The problem: Reproduce verbatim the lines of the material below, starting at the line with "Lemma list_rules_ok s" and ending at the line with "Hx & E). cbn in E.", both inclusive; skip the rest.

Exercise data:
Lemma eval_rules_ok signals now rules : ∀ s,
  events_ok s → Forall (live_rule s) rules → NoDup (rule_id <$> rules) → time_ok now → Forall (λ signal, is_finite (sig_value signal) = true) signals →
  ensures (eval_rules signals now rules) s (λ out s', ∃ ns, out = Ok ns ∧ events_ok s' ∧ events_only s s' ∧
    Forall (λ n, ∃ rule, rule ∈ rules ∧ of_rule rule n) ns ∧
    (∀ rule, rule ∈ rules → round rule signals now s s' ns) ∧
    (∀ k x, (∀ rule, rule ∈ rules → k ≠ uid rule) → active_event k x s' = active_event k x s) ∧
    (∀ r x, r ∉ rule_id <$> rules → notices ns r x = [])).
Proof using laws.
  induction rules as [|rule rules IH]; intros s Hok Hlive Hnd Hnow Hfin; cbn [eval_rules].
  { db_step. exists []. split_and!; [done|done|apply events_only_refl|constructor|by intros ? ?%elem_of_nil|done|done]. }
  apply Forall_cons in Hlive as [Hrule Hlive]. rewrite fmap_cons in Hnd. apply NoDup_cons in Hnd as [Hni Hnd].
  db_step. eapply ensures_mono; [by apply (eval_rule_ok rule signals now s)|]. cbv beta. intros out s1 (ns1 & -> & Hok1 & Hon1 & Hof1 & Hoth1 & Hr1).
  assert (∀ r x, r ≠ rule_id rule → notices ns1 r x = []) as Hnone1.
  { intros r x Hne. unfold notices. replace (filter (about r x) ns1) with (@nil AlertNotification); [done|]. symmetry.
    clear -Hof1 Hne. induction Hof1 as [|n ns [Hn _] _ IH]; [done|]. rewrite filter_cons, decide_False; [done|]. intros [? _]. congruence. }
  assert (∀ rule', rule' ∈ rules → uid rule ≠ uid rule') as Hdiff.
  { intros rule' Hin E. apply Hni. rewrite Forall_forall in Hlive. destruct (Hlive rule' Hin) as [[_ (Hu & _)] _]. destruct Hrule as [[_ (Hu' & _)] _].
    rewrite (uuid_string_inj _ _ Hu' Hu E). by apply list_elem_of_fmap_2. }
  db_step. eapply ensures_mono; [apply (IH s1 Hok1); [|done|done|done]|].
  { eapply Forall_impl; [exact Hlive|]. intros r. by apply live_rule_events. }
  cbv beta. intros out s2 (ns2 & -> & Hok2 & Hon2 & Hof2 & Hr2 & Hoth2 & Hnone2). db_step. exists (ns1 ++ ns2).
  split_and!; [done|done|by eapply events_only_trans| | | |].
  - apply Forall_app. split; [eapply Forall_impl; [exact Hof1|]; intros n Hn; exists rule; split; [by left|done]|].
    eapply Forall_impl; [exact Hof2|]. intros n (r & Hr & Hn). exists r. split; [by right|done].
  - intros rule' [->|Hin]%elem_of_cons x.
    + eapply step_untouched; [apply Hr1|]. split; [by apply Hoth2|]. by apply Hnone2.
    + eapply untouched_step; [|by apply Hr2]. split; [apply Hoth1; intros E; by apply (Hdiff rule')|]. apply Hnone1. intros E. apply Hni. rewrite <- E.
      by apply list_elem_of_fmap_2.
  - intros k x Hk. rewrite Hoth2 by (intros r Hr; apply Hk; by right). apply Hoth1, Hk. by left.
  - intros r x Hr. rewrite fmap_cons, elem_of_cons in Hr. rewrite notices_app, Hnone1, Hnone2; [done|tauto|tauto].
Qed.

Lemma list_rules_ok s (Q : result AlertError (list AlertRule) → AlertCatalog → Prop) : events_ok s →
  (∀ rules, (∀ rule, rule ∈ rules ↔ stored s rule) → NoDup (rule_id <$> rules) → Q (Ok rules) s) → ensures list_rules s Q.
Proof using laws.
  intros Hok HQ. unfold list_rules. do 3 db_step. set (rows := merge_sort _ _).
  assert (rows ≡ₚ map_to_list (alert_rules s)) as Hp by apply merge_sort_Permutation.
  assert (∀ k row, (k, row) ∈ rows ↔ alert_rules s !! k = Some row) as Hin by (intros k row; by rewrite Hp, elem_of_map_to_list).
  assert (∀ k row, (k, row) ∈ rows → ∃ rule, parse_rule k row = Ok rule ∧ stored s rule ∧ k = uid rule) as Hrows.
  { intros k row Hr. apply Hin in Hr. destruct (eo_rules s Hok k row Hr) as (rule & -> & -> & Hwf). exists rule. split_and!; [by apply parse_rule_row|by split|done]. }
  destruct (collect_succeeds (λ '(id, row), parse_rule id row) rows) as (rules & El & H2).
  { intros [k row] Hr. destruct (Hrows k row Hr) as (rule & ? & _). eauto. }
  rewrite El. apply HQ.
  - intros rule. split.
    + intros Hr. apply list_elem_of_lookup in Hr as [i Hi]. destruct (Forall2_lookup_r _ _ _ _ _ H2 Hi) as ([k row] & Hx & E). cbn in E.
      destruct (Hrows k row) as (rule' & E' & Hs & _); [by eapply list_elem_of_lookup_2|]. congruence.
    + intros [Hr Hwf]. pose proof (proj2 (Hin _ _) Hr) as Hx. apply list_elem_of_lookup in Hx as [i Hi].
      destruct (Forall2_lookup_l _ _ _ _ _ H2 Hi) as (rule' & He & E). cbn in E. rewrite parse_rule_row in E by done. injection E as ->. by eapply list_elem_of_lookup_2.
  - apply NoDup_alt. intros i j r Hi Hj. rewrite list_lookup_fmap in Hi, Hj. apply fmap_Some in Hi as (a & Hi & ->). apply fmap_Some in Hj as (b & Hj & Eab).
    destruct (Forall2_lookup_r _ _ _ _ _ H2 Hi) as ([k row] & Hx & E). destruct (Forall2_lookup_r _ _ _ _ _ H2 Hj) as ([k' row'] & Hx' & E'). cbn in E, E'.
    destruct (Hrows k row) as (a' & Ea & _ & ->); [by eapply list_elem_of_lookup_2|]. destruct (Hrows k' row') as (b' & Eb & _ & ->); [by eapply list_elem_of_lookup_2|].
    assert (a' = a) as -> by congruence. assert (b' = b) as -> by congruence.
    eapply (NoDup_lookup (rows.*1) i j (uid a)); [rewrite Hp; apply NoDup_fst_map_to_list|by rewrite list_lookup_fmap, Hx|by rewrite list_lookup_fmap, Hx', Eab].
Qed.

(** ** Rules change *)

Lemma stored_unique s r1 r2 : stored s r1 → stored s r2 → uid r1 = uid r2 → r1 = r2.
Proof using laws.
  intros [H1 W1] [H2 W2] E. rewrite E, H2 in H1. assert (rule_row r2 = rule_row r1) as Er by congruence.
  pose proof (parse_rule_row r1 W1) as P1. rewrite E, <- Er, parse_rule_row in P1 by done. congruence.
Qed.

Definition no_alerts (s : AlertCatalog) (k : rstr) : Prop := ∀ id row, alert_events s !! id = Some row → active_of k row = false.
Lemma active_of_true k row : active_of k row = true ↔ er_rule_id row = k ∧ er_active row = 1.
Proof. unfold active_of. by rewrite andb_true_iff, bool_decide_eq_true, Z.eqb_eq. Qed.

--

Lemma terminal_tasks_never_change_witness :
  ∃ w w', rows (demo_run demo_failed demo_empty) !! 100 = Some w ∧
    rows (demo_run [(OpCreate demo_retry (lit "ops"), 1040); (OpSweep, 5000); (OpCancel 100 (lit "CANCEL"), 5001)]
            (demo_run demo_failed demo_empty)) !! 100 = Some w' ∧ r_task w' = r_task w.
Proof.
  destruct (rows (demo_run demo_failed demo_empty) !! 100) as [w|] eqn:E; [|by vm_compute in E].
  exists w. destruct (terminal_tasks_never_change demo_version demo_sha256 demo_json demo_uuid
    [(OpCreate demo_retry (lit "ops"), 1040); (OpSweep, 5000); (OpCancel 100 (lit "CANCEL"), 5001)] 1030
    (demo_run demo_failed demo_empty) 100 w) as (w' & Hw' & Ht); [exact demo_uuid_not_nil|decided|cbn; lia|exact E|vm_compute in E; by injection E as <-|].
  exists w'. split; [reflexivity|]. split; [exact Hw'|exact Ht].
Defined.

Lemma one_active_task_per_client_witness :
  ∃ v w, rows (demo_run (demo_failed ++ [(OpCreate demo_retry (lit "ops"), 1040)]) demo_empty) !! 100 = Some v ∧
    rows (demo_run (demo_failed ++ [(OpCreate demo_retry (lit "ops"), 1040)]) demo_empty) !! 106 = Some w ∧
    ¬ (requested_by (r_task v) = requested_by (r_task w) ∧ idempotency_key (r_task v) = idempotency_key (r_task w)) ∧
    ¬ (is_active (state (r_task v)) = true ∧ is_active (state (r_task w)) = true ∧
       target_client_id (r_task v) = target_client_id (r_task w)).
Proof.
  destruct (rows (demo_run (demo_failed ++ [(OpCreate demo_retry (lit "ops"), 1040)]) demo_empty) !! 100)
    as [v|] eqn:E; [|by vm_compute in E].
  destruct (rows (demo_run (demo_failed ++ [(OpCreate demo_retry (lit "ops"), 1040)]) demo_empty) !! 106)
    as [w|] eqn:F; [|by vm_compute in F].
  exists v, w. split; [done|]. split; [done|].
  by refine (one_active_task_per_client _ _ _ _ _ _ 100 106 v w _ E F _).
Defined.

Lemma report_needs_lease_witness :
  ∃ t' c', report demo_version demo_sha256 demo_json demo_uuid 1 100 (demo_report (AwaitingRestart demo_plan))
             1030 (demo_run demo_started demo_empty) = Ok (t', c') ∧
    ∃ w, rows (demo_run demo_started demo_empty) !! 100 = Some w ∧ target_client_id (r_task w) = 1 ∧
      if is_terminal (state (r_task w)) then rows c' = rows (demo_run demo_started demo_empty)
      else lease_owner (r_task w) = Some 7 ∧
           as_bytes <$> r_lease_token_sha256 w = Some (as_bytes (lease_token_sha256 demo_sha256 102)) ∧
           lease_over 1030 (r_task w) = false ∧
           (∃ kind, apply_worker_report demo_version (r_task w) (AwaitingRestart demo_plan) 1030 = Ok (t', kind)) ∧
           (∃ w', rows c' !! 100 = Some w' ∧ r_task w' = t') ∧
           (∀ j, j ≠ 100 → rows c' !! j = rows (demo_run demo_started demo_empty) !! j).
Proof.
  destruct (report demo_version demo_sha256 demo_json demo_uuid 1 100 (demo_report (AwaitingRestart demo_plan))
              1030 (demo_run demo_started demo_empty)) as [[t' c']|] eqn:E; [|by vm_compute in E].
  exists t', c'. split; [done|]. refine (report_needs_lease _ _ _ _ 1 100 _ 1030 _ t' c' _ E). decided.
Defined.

Solution for this exercise:
Lemma list_rules_ok s (Q : result AlertError (list AlertRule) → AlertCatalog → Prop) : events_ok s →
  (∀ rules, (∀ rule, rule ∈ rules ↔ stored s rule) → NoDup (rule_id <$> rules) → Q (Ok rules) s) → ensures list_rules s Q.
Proof using laws.
  intros Hok HQ. unfold list_rules. do 3 db_step. set (rows := merge_sort _ _).
  assert (rows ≡ₚ map_to_list (alert_rules s)) as Hp by apply merge_sort_Permutation.
  assert (∀ k row, (k, row) ∈ rows ↔ alert_rules s !! k = Some row) as Hin by (intros k row; by rewrite Hp, elem_of_map_to_list).
  assert (∀ k row, (k, row) ∈ rows → ∃ rule, parse_rule k row = Ok rule ∧ stored s rule ∧ k = uid rule) as Hrows.
  { intros k row Hr. apply Hin in Hr. destruct (eo_rules s Hok k row Hr) as (rule & -> & -> & Hwf). exists rule. split_and!; [by apply parse_rule_row|by split|done]. }
  destruct (collect_succeeds (λ '(id, row), parse_rule id row) rows) as (rules & El & H2).
  { intros [k row] Hr. destruct (Hrows k row Hr) as (rule & ? & _). eauto. }
  rewrite El. apply HQ.
  - intros rule. split.
    + intros Hr. apply list_elem_of_lookup in Hr as [i Hi]. destruct (Forall2_lookup_r _ _ _ _ _ H2 Hi) as ([k row] & Hx & E). cbn in E.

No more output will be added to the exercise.